About this task :: A line below contains "Lemma sole_effect target", and a later one contains "[]. split; [by". Repeat both, with every line between them, exactly.

Data extract ::

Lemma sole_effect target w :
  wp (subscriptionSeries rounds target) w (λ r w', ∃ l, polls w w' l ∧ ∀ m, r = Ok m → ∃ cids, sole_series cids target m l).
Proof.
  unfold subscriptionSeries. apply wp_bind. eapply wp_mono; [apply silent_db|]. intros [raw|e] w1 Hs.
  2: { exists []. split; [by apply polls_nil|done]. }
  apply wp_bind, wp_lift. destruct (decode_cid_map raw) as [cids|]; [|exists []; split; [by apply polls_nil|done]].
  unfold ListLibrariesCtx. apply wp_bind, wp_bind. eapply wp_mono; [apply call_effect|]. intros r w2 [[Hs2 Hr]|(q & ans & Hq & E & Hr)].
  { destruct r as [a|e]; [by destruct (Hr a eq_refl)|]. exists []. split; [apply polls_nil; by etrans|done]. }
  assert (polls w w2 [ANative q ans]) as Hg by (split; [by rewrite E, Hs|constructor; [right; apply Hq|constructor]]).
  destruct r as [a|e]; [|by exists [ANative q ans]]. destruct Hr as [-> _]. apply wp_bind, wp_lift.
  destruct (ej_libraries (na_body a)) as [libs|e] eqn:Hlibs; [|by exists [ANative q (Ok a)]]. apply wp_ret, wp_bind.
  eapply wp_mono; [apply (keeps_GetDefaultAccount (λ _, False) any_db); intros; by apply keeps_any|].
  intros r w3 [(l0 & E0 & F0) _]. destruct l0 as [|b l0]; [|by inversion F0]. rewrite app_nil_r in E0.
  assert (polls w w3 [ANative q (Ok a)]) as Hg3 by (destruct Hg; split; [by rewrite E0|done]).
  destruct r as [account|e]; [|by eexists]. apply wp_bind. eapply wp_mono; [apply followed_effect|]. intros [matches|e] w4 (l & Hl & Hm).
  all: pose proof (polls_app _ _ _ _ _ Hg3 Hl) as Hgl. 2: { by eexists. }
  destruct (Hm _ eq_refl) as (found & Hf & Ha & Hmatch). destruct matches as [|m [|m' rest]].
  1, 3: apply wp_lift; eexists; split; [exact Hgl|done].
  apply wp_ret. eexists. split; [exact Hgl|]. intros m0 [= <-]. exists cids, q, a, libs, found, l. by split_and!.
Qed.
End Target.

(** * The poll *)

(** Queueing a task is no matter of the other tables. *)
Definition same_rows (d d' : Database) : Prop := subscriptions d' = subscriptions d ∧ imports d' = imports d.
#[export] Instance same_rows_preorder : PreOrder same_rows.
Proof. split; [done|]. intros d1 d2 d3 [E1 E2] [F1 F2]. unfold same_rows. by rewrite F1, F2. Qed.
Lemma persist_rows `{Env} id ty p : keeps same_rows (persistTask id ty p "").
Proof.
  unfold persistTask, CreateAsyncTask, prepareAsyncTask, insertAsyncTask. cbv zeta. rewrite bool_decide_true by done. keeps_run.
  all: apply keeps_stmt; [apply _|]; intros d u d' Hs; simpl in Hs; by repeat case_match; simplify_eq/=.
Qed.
--
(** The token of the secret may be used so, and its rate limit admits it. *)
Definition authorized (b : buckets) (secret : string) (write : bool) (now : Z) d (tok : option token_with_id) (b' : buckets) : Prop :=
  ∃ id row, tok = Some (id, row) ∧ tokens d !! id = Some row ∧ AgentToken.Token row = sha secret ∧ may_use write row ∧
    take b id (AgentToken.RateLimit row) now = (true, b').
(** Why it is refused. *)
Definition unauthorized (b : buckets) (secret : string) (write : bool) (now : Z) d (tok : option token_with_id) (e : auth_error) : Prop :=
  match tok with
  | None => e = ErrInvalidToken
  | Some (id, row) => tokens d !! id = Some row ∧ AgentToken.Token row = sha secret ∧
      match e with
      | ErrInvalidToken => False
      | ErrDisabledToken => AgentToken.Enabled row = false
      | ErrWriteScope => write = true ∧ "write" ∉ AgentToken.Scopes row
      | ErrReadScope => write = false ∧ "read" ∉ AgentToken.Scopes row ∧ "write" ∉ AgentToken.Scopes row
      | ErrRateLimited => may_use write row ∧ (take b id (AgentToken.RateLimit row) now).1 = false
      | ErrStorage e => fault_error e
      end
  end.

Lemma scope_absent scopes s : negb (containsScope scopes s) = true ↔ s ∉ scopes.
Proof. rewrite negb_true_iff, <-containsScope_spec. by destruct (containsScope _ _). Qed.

Answer to this task ::
Lemma sole_effect target w :
  wp (subscriptionSeries rounds target) w (λ r w', ∃ l, polls w w' l ∧ ∀ m, r = Ok m → ∃ cids, sole_series cids target m l).
Proof.
  unfold subscriptionSeries. apply wp_bind. eapply wp_mono; [apply silent_db|]. intros [raw|e] w1 Hs.
  2: { exists []. split; [by apply polls_nil|done]. }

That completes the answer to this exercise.